Abraham Lincoln (1809-1865) is one of the most famous Presidents of the United States. Volumes are devoted to his life and death. However, historians have yet to unravel the mysteries surrounding his assassination. Here are the known facts:

* Abraham Lincoln and his wife, Mary Todd Lincoln attended the play, Our American Cousin at Ford's Theatre on April 14, 1865. They were to be accompanied by General Ulysses S. Grant and his wife Julia Dent Grant. However, Grant and his wife changed their plans and did not attend the play. The Lincoln's attended the play with Clara Harris and Henry Rathbone.
* During the play, actor John Wilkes Booth entered Lincoln's State Box undetected and shot him in the back of the head. He also stabbed Henry Rathbone in the arm.
* After shooting the President, Booth jumped out of the box onto the stage, broke his left leg and yelled something that some eyewitnesses reported as, "Sic Semper Tyrannus" (As always to tyrants).
* Co-conspirator Lewis Powell (or Paine/Payne) attempted to assassinate Secretary of State William Seward, but only managed to injure him. David Herold accompanied Powell. However, Herold fled before the deed was finished. At the same time, George Atzerodt was supposed to have killed Vice-President Andrew Johnson. Atzerodt did not go through with the assassination.
* Booth and Herold escaped the Capital and traveled to Mary Surratt's Tavern in Maryland where they picked up supplies. They then traveled to Dr. Samuel Mudd's house where Booth's leg was set.
* Lincoln was taken to the Petersen House across the street from Ford's Theater where he eventually died at 7:22 A.M. April 15, 1865.
* Secretary of War Edwin Stanton stayed with the Lincolns at the Petersen House and coordinated the efforts to capture the conspirators.
* On April 26, Herold and Booth were found hiding in a barn near Port Royal, Virginia. Herold surrendered but Booth refused to come out of the barn so it was set on fire. In the ensuing chaos, a soldier shot and killed Booth.
* Eight Lincoln conspirators were caught over the next few days and tried by a military court. They were found guilty on June 30 and given various sentences depending upon their involvement. Lewis Powell (Paine), David Herold, George Atzerodt and Mary Surratt were charged with conspiring with Booth along with various other crimes and hanged on July 7, 1865. Dr. Samuel Mudd was charged with conspiring with Booth and sentenced to life in prison. Andrew Johnson eventually pardoned him early in 1869. Samuel Arnold and Michael O'Laughlen had conspired with Booth to kidnap President Lincoln and were found guilty and sentenced to life. O'Laughlen died in prison but Arnold was pardoned by Johnson in 1869. Edman Spangler was found guilty of helping Booth escape from Ford's Theater. He was also pardoned by Johnson in 1869.

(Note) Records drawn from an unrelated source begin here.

(* ===== verification/ElfSign.v ===== *)
(** * Notes and signatures of ELF images

    The loops over notes stop within the fuel the model gives them and do not
    leave the segment; [elf_signature_verify] decides the signature the
    reference verification of [EdVerify] and the hash of [Sha256] define. *)

From S2P Require Import Prelude ShaMd Vma Frames Vmm Elf ElfLoad EdVerify.
From S2P Require Sha256 Sha512 Ed25519.

(** ** The note loop *)

Lemma pad4_range x : 0 ≤ pad4 x < 4294967296.
Proof.
  unfold pad4. pose proof (u32_range (x + 3)) as H. change (not32 3) with 4294967292. unfold is_u32 in H.
  pose proof (land_le_r (u32 (x + 3)) 4294967292 ltac:(lia) ltac:(lia)). lia.
Qed.

(** Bytes left between [note] and the end of the segment. *)
Definition left (note end_ : Z) : Z := u64 (end_ - note).

(** A step takes at least the header of a note. *)
Lemma note_step m note end_ : is_u64 note → 0 ≤ end_ < 2 ^ 63 → u64 (note + 12) <= end_ →
  let desc := u64 (note + 12 + pad4 (rd32 m note)) in
  let next := u64 (desc + pad4 (rd32 m (note + 4))) in
  next ≤ end_ → left next end_ ≤ left note end_ - 12 ∧ is_u64 next.
Proof.
  intros Hn He H12 desc next Hle. pose proof (pad4_range (rd32 m note)). pose proof (pad4_range (rd32 m (note + 4))).
  split; [|apply u64_range]. unfold next, desc, left in *. clear next desc. set (a := pad4 _) in *. set (b := pad4 _) in *. clearbody a b.
  uint_lia.
Qed.

Lemma find_note_fuel m P note end_ : is_u64 note → 0 ≤ end_ < 2 ^ 63 → ∀ n, left note end_ / 12 < Z.of_nat n →
  ∀ n', left note end_ / 12 < Z.of_nat n' → find_note m P n note end_ = find_note m P n' note end_.
Proof.
  intros Hn He n. revert note Hn. induction n as [|n IH]; intros note Hn Hf [|n'] Hf'; try (unfold left in *; pose proof (u64_range (end_ - note)); unfold is_u64 in *; Z.to_euclidean_division_equations; lia).
  cbn [find_note]. destruct (Z.leb_spec (u64 (note + 12)) end_) as [H12|]; [|done].
  destruct (Z.ltb_spec end_ (u64 (u64 (note + 12 + pad4 (rd32 m note)) + pad4 (rd32 m (note + 4))))) as [|Hle]; [done|].
  destruct (P _ _ _ _); [done|]. destruct (note_step m note end_ Hn He H12 Hle) as [Hs Hx]. apply IH; [done|..]; Z.to_euclidean_division_equations; lia.
Qed.

(** ** What the loops find *)

(** A note accepted by [P] in [lo, hi), and its description. *)
Record note_in (m : mem) (P : Z → Z → Z → Z → bool) (lo hi n desc descsz : Z) : Prop := {
  ni_accept : P (rd32 m (n + 8)) (rd32 m n) (rd32 m (n + 4)) (n + 12) = true;
  ni_desc : desc = n + 12 + pad4 (rd32 m n);
  ni_descsz : descsz = rd32 m (n + 4);
  ni_range : lo ≤ n ∧ desc + pad4 descsz ≤ hi
}.

Lemma find_note_found m P fuel : ∀ note end_ desc descsz, 0 ≤ note ≤ end_ → end_ < 2 ^ 62 →
  find_note m P fuel note end_ = Some (desc, descsz) → ∃ n, note_in m P note end_ n desc descsz.
Proof.
  induction fuel as [|fuel IH]; intros note end_ desc descsz Hn He; cbn [find_note]; [done|].
  pose proof (pad4_range (rd32 m note)) as Ha. pose proof (pad4_range (rd32 m (note + 4))) as Hb.
  rewrite !(u64_small (note + 12)), (u64_small (note + 12 + _)), (u64_small (note + 12 + _ + _)) by (unfold is_u64; lia).
  destruct (Z.leb_spec (note + 12) end_) as [H12|]; [|done]. destruct (Z.ltb_spec end_ (note + 12 + pad4 (rd32 m note) + pad4 (rd32 m (note + 4)))) as [|Hle]; [done|].
  destruct (P _ _ _ _) eqn:Ep.
  - intros [= <- <-]. exists note. constructor; (done || lia).
  - intros E. apply IH in E as [n [H1 H2 H3 H4]]; [|lia..]. exists n. constructor; (done || lia).
Qed.

(** No note segment wraps around the end of the address space. *)
Definition notes_sane (m : mem) (base : Z) : bool :=
  forallb (λ ph, negb (p_type ph =? PT_NOTE) || (p_offset ph + p_filesz ph <? 18446744073709551616)) (phdrs m base).

Lemma find_notes_found null m P base size phoff n : 0 ≤ base → 0 ≤ size → base + size < 2 ^ 62 → ∀ i desc descsz,
  (∀ j, i ≤ j < i + Z.of_nat n → let ph := rd_phdr m (phdr_ptr base phoff j) in p_type ph = PT_NOTE → p_offset ph + p_filesz ph < 18446744073709551616) →
  find_notes null m P base size phoff n i = NoteFound desc descsz → ∃ k, note_in m P base (base + size) k desc descsz.
Proof.
  intros Hb Hs Hbs. induction n as [|n IH]; intros i desc descsz Hsane; cbn [find_notes]; [done|].
  destruct (past_end _ _ _); [done|]. pose proof (Hsane i ltac:(lia)) as Hi. set (ph := rd_phdr m (phdr_ptr base phoff i)) in *. cbv zeta in Hi.
  assert (Hrec : find_notes null m P base size phoff n (i + 1) = NoteFound desc descsz → ∃ k, note_in m P base (base + size) k desc descsz).
  { apply IH. intros j Hj. apply Hsane. lia. }
  destruct (Z.eqb_spec (p_type ph) PT_NOTE) as [Ht|]; cbn [negb]; [|done]. specialize (Hi Ht). destruct (rd_phdr_wf m (phdr_ptr base phoff i)) as [_ Ho Hf _]. fold ph in Ho, Hf.
  unfold is_u64 in Ho, Hf. rewrite u64_small by (unfold is_u64; lia). destruct (Z.ltb_spec size (p_offset ph + p_filesz ph)); [done|].
  rewrite !(u64_small (base + p_offset ph)), (u64_small (base + p_offset ph + _)) by (unfold is_u64; lia).
  destruct (find_note _ _ _ _ _) as [[d dz]|] eqn:E; [|done]. destruct (null && _); [done|]. intros [= -> ->].
  apply find_note_found in E as [k [H1 H2 H3 H4]]; [|lia..]. exists k. constructor; (done || lia).
Qed.

(** The signature note of an image: its position, and the offset of the
    signature in it. *)
Lemma find_qsig_spec m base size : 0 ≤ base → base + size < 2 ^ 62 → notes_sane m base = true →
  let off := find_qsig_sig_offset m base size in
  off = 0 ∨ ∃ n desc descsz, note_in m (is_sig_note m) base (base + size) n desc descsz ∧ off = desc + 8 - base ∧ 20 ≤ off ≤ size + 8.
Proof.
  intros Hb Hbs Hsane. unfold find_qsig_sig_offset. destruct (Z.ltb_spec size SIZEOF_EHDR) as [|Hsz]; [by left|].
  destruct (_ || _); [by left|]. destruct (negb _); [by left|]. unfold SIZEOF_EHDR in Hsz.
  destruct (find_notes false _ _ _ _ _ _ _) as [desc descsz| |] eqn:E; [|by left|by left].
  apply find_notes_found in E as [n Hn]; [|lia..|].
  - right. exists n, desc, descsz. pose proof Hn as [H1 H2 H3 H4]. pose proof (pad4_range (rd32 m n)). pose proof (pad4_range descsz).
    rewrite u64_small by (unfold is_u64; lia). split_and!; (done || lia).
  - cbv zeta. intros j Hj Ht. rewrite Z2Nat.id in Hj by apply phnum_range. unfold notes_sane in Hsane. rewrite forallb_forall in Hsane.
    specialize (Hsane (phdr_at m base j)). unfold phdr_at in Hsane. rewrite Ht, Z.eqb_refl in Hsane. cbn [negb orb] in Hsane.
    apply Z.ltb_lt, Hsane, list_elem_of_In, (list_elem_of_fmap_2 (phdr_at m base)), elem_of_seqZ. lia.
Qed.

As stated before, these are the known facts. However, who was really involved in the death of Abraham Lincoln? Over the years, numerous theories have arisen to try and shed light on how this terrible tragedy could have occurred. On the following pages, a few of these theories will be explained in depth.

Part 2: Simple Plots or Grand Conspiracies?

Pre-Assassination: Abduction

Was assassination the first goal? The general consensus today is that the first goal of the conspirators had been to kidnap the President. A few attempts to kidnap Lincoln fell through, and then the Confederacy surrendered to the North. Booth's thoughts turned to killing the President. Up until recent times, however, there was a great deal of speculation as to the existence of an abduction plot. Some people felt it might be used to exonerate the hanged conspirators. Even the judge advocates feared talk of an abduction plot might lead to an innocent verdict for some if not all of the conspirators. They are believed to have suppressed important evidence such as John Wilkes Booth's diary. (Hanchett, The Lincoln Murder Conspiracies, 107) On the other side, some people argued for the existence of a kidnapping plot because it bolstered their desire to connect Booth with a larger conspiracy masterminded by the Confederacy. With the abduction plot established, the question remains: Who was actually behind and involved in the assassination of the President?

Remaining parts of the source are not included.